Step 1.2 · done ↑ Step 1 — Labeling (parent) · → Step 2 — Coverage (next)
Permit classification & taxonomy
The two-axis permit_scope classifier (v5.3.3) — how every building permit is labelled WHAT it touches and WHAT is being done to it.
Every building permit we ingest is passed through one classifier that emits a single, MECE
classification column: permit_scope. The v4 classifier emitted one value from a flat
25-entry enum that quietly mixed two unrelated questions — WHAT the permit touches (roof,
pool, HVAC) and WHAT action is taken (new, replace, demolish). Five of the 25 "types" were
actions wearing a type costume: a permit to "demolish a detached garage" forced the cascade to pick
either DEMOLITION or GARAGE and threw the other half away. v5
splits the question into two orthogonal axes — an object axis (permit_type) and an
action axis (permit_action) — so the two halves are never lost. The two axes are
emitted paired inside one struct, and that paired list is permit_scope.
The two axes
Each permit_scope item is a {type, action} struct: what the permit
touches drawn from a 20-value object axis, paired with what is done to it drawn from a 7-value
action axis. Both axes are MECE and both are evaluated by a specificity-descending cascade — the most
specific category that matches wins, the catch-alls come last.
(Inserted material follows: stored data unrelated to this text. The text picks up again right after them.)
Definition memcmp (cs ct count : Z) : M (mem Z) Z :=
  if count <? 8 then
    let! '(r, _) := cmp_loop cs ct count in
    match r with Some r => ret r | None => ret 0 end
  else
    let align := Z.land (u64 (- cs)) 7 in
    let count := u64 (count - align) in
    let! '(r, (s1, s2)) := cmp_loop cs ct align in
    match r with
    | Some r => ret r
    | None =>
        let! '(r, (s1, s2, count)) := cmp_words s1 s2 count in
        match r with
        | Some r => ret r
        | None =>
            let! '(r, _) := cmp_loop s1 s2 count in
            match r with Some r => ret r | None => ret 0 end
        end
    end.

Definition memmove (dest src count : Z) : M (mem Z) Z :=
  if (dest =? src) || (count =? 0) then ret dest
  else if (src <? dest) && (dest <? src + count) then
    let d := dest + count in
    let s := src + count in
    let! '(d, s, count) :=
      (if 8 <=? count then
         let align := Z.land d 7 in
         let count := u64 (count - align) in
         let! '(d, s) := copy_bytes_down d s align in
         copy_words_down d s count
       else ret (d, s, count)) in
    do! copy_bytes_down d s count in
    ret dest
  else
    let! '(d, s, count) :=
      (if 8 <=? count then
         let align := Z.land (u64 (- dest)) 7 in
         let count := u64 (count - align) in
         let! '(d, s) := copy_bytes dest src align in
         copy_words d s count
       else ret (dest, src, count)) in
    do! copy_bytes d s count in
    ret dest.

Example memmove_ex :
  (let m := blit ∅ 13 [1; 2; 3; 4; 5; 6; 7; 8; 9; 10; 11; 12; 13; 14] in
   match memmove 15 13 10 m with Ok (p, m') => Some (p, range m' 13 14) | _ => None end)
  = Some (15, [1; 2; 1; 2; 3; 4; 5; 6; 7; 8; 9; 10; 13; 14]).
Proof. vm_compute. reflexivity. Qed.

(** ** The loops' contracts

    Each loop is proved with the invariant "what remains to be written gives
    the final memory". *)

Lemma set_bytes_ok p b n m :
  byte_ok b -> 0 <= n -> mapped m p n ->
  wp (set_bytes p b n)
     (fun r m' => r = p + n /\ m' = blit m p (replicate (Z.to_nat n) b)) m.
Proof.
  intros Hb Hn Hm. unfold set_bytes.
  apply (wp_loop (fun '(x, k) m' =>
    x + k = p + n /\ 0 <= k /\ mapped m' x k /\
    blit m' x (replicate (Z.to_nat k) b) = blit m p (replicate (Z.to_nat n) b))
    (fun '(_, k) => Z.to_nat k)); [|naive_solver|lia].
  intros [x k] m' (Hx & Hk & Hm' & Heq). wp_if; wp_step.
  - subst k. cbn in Heq. split; [lia|done].
  - apply wp_store; [apply Hm'; lia|]. wp_step. rewrite u8_byte by done.
    split; [|lia]. split_and!; [lia|lia| |].
    + apply mapped_insert. eapply mapped_sub; [done|lia|lia].
    + rewrite <- Heq. replace (Z.to_nat k) with (S (Z.to_nat (k - 1))) by lia. done.
Qed.

Lemma set_words_ok p b n m :
  byte_ok b -> 0 <= n -> mapped m p n ->
  wp (set_words p (le_word (replicate 8 b)) n)
     (fun '(x, k) m' => x + k = p + n /\ 0 <= k < 8 /\ mapped m' x k /\
        blit m' x (replicate (Z.to_nat k) b) = blit m p (replicate (Z.to_nat n) b)) m.
Proof.
  intros Hb Hn Hm. unfold set_words.
  apply (wp_loop (fun '(x, k) m' =>
    x + k = p + n /\ 0 <= k /\ mapped m' x k /\
    blit m' x (replicate (Z.to_nat k) b) = blit m p (replicate (Z.to_nat n) b))
    (fun '(_, k) => Z.to_nat k)); [|naive_solver|lia].
  intros [x k] m' (Hx & Hk & Hm' & Heq). wp_if; wp_step; [|split_and!; auto; lia].
  apply wp_store64; [done|by apply Forall_replicate|eapply mapped_sub; [done|lia|lia]|].
  wp_step. split; [|lia]. split_and!; [lia|lia| |].
  - apply blit_mapped. eapply mapped_sub; [done|lia|lia].
  - rewrite <- Heq. replace (Z.to_nat k) with (8 + Z.to_nat (k - 8))%nat by lia.
    rewrite replicate_add, blit_app, length_replicate. done.
Qed.

(** Overlap a forward copy tolerates. *)
Definition fwd_ok (d s n : Z) : Prop := d <= s \/ s + n <= d.

(** [k] bytes are left to copy up from [s] to [d], and doing so gives [mf]. *)
Definition copy_up (mf : mem Z) (d s k : Z) (m : mem Z) : Prop :=
  0 <= k /\ mapped m d k /\ fwd_ok d s k /\
  exists l, cells m s l /\ Forall byte_ok l /\ length l = Z.to_nat k /\ blit m d l = mf.

Lemma copy_up_step mf d s k n m l l' :
  copy_up mf d s k m -> 0 <= n <= k ->
  cells m s (l ++ l') -> length l = Z.to_nat n -> length l' = Z.to_nat (k - n) ->
  copy_up mf (d + n) (s + n) (k - n) (blit m d l).
Proof.
  intros (Hk & Hm & Ho & l0 & Hc0 & Hb & Hl0 & Heq) Hn Hc Hl Hl'. unfold fwd_ok in Ho.
  assert (l0 = l ++ l') as ->.
  { eapply cells_inj; [exact Hc0|exact Hc|]. rewrite length_app. lia. }
  unfold copy_up, fwd_ok. split; [lia|]. split; [|split; [lia|]].
  { apply blit_mapped. eapply mapped_sub; [done|lia|lia]. }
  exists l'. apply cells_app in Hc as [_ Hc]. apply Forall_app in Hb as [_ Hb].
  rewrite blit_app in Heq. replace (Z.of_nat (length l)) with n in * by lia.
  split; [|done]. apply blit_cells_out; [done|lia].
Qed.

Lemma copy_up_split mf d s k n m :
  copy_up mf d s k m -> 0 <= n <= k ->
  exists l l', cells m s (l ++ l') /\ Forall byte_ok l /\
    length l = Z.to_nat n /\ length l' = Z.to_nat (k - n).
Proof.
  intros (Hk & _ & _ & l & Hc & Hb & Hl & _) Hn.
  exists (take (Z.to_nat n) l), (drop (Z.to_nat n) l). rewrite take_drop.
  split; [done|]. split; [by apply Forall_take|]. rewrite length_take, length_drop. lia.
Qed.

Lemma copy_bytes_ok mf d s n k m :
  copy_up mf d s k m -> 0 <= n <= k ->
  wp (copy_bytes d s n)
     (fun '(d', s') m' => d' = d + n /\ s' = s + n /\ copy_up mf d' s' (k - n) m') m.
Proof.
  intros HI Hn. unfold copy_bytes.
  apply (wp_loop (fun '(x, y, j) m' =>
    0 <= j <= n /\ x = d + (n - j) /\ y = s + (n - j) /\ copy_up mf x y (k - n + j) m')
    (fun '(_, _, j) => Z.to_nat j)); [|split_and!; try lia|lia].
  2: { by replace (k - n + n) with k by lia. }
  intros [[x y] j] m' (Hj & Hx & Hy & HI'). wp_if; wp_step.
  - subst j. replace (k - n) with (k - n + 0) by lia. split_and!; [lia|lia|done].
  - destruct (copy_up_split _ _ _ _ 1 _ HI') as (l & l' & Hc & Hb & Hl & Hl'); [lia|].
    destruct l as [|b [|]]; try (cbn in Hl; lia). apply Forall_inv in Hb.
    apply (wp_load _ _ b); [by apply cells_cons in Hc as [? _]|].
    wp_step. apply wp_store; [apply HI'; lia|]. wp_step. rewrite u8_byte by done.
    split; [|lia]. split; [lia|]. split; [lia|]. split; [lia|].
    replace (k - n + (j - 1)) with (k - n + j - 1) by lia.
    by apply (copy_up_step mf x y (k - n + j) 1 m' [b] l'); [|lia| | |].
Qed.

Lemma copy_words_ok mf d s k m :
  copy_up mf d s k m ->
  wp (copy_words d s k) (fun '(d', s', k') m' => copy_up mf d' s' k' m') m.
Proof.
  intros HI. unfold copy_words.
  apply (wp_loop (fun '(x, y, j) m' => copy_up mf x y j m') (fun '(_, _, j) => Z.to_nat j));
    [|done|lia].
  intros [[x y] j] m' HI'. wp_if; wp_step; [|done].
  destruct (copy_up_split _ _ _ _ 8 _ HI') as (l & l' & Hc & Hb & Hl & Hl'); [lia|].
  apply (wp_load64 _ _ l); [by apply cells_app in Hc as [? _]|done|]. wp_step.
  apply wp_store64; [done|done|eapply mapped_sub; [apply HI'|lia|lia]|]. wp_step.
  split; [|lia]. by eapply copy_up_step; [|lia| | |].
Qed.

(** [k] bytes are left to copy down, [d] and [s] being the ends. *)
Definition copy_down (mf : mem Z) (d s k : Z) (m : mem Z) : Prop :=
  0 <= k /\ mapped m (d - k) k /\ s <= d /\
  exists l, cells m (s - k) l /\ Forall byte_ok l /\ length l = Z.to_nat k /\
    blit m (d - k) l = mf.

Lemma copy_down_step mf d s k n m l l' :
  copy_down mf d s k m -> 0 <= n <= k ->
  cells m (s - k) (l' ++ l) -> length l = Z.to_nat n -> length l' = Z.to_nat (k - n) ->
  copy_down mf (d - n) (s - n) (k - n) (blit m (d - n) l).
Proof.
  intros (Hk & Hm & Ho & l0 & Hc0 & Hb & Hl0 & Heq) Hn Hc Hl Hl'.
  assert (l0 = l' ++ l) as ->.
  { eapply cells_inj; [exact Hc0|exact Hc|]. rewrite length_app. lia. }
  unfold copy_down. split; [lia|]. split; [|split; [lia|]].
  { apply blit_mapped. eapply mapped_sub; [done|lia|lia]. }
  exists l'. apply cells_app in Hc as [Hc _]. apply Forall_app in Hb as [Hb _].
  rewrite blit_app_rev in Heq.
  replace (d - k + Z.of_nat (length l')) with (d - n) in Heq by lia.
  replace (d - n - (k - n)) with (d - k) by lia.
  replace (s - n - (k - n)) with (s - k) by lia.
  split; [|done]. apply blit_cells_out; [done|lia].
Qed.

Lemma copy_down_split mf d s k n m :
  copy_down mf d s k m -> 0 <= n <= k ->
  exists l l', cells m (s - k) (l' ++ l) /\ cells m (s - n) l /\ Forall byte_ok l /\
    length l = Z.to_nat n /\ length l' = Z.to_nat (k - n).
Proof.
  intros (Hk & _ & _ & l & Hc & Hb & Hl & _) Hn.
  exists (drop (Z.to_nat (k - n)) l), (take (Z.to_nat (k - n)) l).
  rewrite take_drop. split; [done|].
  rewrite <- (take_drop (Z.to_nat (k - n)) l), cells_app in Hc. destruct Hc as [_ Hc].
  rewrite length_take, Nat.min_l in Hc by lia.
  replace (s - k + Z.of_nat (Z.to_nat (k - n))) with (s - n) in Hc by lia.
  split; [done|]. split; [by apply Forall_drop|]. rewrite length_take, length_drop. lia.
Qed.

Lemma copy_bytes_down_ok mf d s n k m :
  copy_down mf d s k m -> 0 <= n <= k ->
  wp (copy_bytes_down d s n)
     (fun '(d', s') m' => d' = d - n /\ s' = s - n /\ copy_down mf d' s' (k - n) m') m.
Proof.
  intros HI Hn. unfold copy_bytes_down.
  apply (wp_loop (fun '(x, y, j) m' =>
    0 <= j <= n /\ x = d - (n - j) /\ y = s - (n - j) /\ copy_down mf x y (k - n + j) m')
    (fun '(_, _, j) => Z.to_nat j)); [|split_and!; try lia|lia].
  2: { replace (k - n + n) with k by lia. by replace (d - (n - n)) with d by lia;
       replace (s - (n - n)) with s by lia. }
  intros [[x y] j] m' (Hj & Hx & Hy & HI'). wp_if; wp_step.
  - subst j. replace (k - n) with (k - n + 0) by lia. split_and!; [lia|lia|done].
  - destruct (copy_down_split _ _ _ _ 1 _ HI') as (l & l' & Hc & Hc1 & Hb & Hl & Hl'); [lia|].
    destruct l as [|b [|]]; try (cbn in Hl; lia). apply Forall_inv in Hb.
    apply (wp_load _ _ b); [by apply cells_cons in Hc1 as [? _]|].
    wp_step. apply wp_store; [apply HI'; lia|]. wp_step. rewrite u8_byte by done.
    split; [|lia]. split; [lia|]. split; [lia|]. split; [lia|].
    replace (k - n + (j - 1)) with (k - n + j - 1) by lia.
    by apply (copy_down_step mf x y (k - n + j) 1 m' [b] l'); [|lia| | |].
Qed.

Lemma copy_words_down_ok mf d s k m :
  copy_down mf d s k m ->
  wp (copy_words_down d s k) (fun '(d', s', k') m' => copy_down mf d' s' k' m') m.
Proof.
  intros HI. unfold copy_words_down.
  apply (wp_loop (fun '(x, y, j) m' => copy_down mf x y j m') (fun '(_, _, j) => Z.to_nat j));
    [|done|lia].
  intros [[x y] j] m' HI'. wp_if; wp_step; [|done].
  destruct (copy_down_split _ _ _ _ 8 _ HI') as (l & l' & Hc & Hc1 & Hb & Hl & Hl'); [lia|].
  apply (wp_load64 _ _ l); [done|done|]. wp_step.
  apply wp_store64; [done|done|eapply mapped_sub; [apply HI'|lia|lia]|]. wp_step.
  split; [|lia]. by eapply copy_down_step; [|lia| | |].
Qed.

Lemma align_bound x : 0 <= Z.land x 7 < 8.
Proof. rewrite land_7. by apply Z.mod_pos_bound. Qed.

Lemma align_count x n : 8 <= n < 2 ^ 64 -> u64 (n - Z.land x 7) = n - Z.land x 7.
Proof. intros. pose proof (align_bound x). apply u64_small. lia. Qed.

Lemma copy_up_init m d s n :
  bytes_ok m -> 0 <= n -> mapped m d n -> mapped m s n -> fwd_ok d s n ->
  copy_up (blit m d (range m s n)) d s n m.
Proof.
  intros Hb Hn Hd Hs Ho. destruct (mapped_cells m s n Hb Hs) as [Hc Hok].
  split; [done|]. split; [done|]. split; [done|]. exists (range m s n).
  by rewrite range_length.
Qed.

Lemma copy_down_init m d s n :
  bytes_ok m -> 0 <= n -> mapped m d n -> mapped m s n -> s <= d ->
  copy_down (blit m d (range m s n)) (d + n) (s + n) n m.
Proof.
  intros Hb Hn Hd Hs Ho. destruct (mapped_cells m s n Hb Hs) as [Hc Hok].
  unfold copy_down. replace (d + n - n) with d by lia. replace (s + n - n) with s by lia.
  split; [done|]. split; [done|]. split; [lia|]. exists (range m s n).
  by rewrite range_length.
Qed.

Lemma copy_up_done mf d s m : copy_up mf d s 0 m -> m = mf.
Proof. intros (_ & _ & _ & [|b l] & _ & _ & Hl & <-); [done|cbn in Hl; lia]. Qed.

Lemma copy_down_done mf d s m : copy_down mf d s 0 m -> m = mf.
Proof.
  intros (_ & _ & _ & [|b l] & _ & _ & Hl & <-); cbn in Hl; [done|lia].
Qed.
Axis 1 · permit_type — the object
20 values · MECE · cascade evaluated most-specific → most-general
| Value | What it is | Note |
|---|---|---|
| SOLAR | Solar / photovoltaic system | Beats ROOFING — a solar-on-roof permit is solar work, not roof-cover work |
| POOL | Swimming pool / spa | Beats ROOFING — a pool-cage roof is pool work |
| FIRE | Fire alarm / sprinkler / suppression | Beats ELECTRICAL & PLUMBING |
| GENERATOR | Standby / backup generator | Beats ELECTRICAL |
| HVAC | Heating, ventilation, A/C | System type — may match broadly in free text |
| ELECTRICAL | Electrical system / wiring | System type |
| PLUMBING | Plumbing / water heater / drains | System type — "water heater in garage" is PLUMBING, not GARAGE |
| ROOFING | Roof-covering system | Anti-FP guarded, compound-first keywords — see below |
| WINDOWS | Windows | |
| DOORS | Doors | |
| GARAGE | Garage as the structure | Location-prone — Tier-1 or strong compound only |
| SHED | Shed / accessory structure | Location-prone — carport stays anti-FP, never SHED |
| DECK | Deck | Location-prone — Tier-1 or strong compound only |
| FENCE | Fence | |
| SIGN | Signage | Above FOUNDATION (sign footings) |
| FOUNDATION | Foundation / underpinning | Below SIGN; bare "footing" dropped |
| SITEWORK | Grading / site / civil work | |
| BUILDING | Whole-structure permit | Broadest object; absorbs v4 NEW_CONSTRUCTION + STRUCTURAL |
| OTHER | Categorizable but none of the above | Catch-all |
| UNKNOWN | No legible signal | Last resort |
Axis 2 · permit_action — the verb
7 values · cascade first-match-wins (specific → general)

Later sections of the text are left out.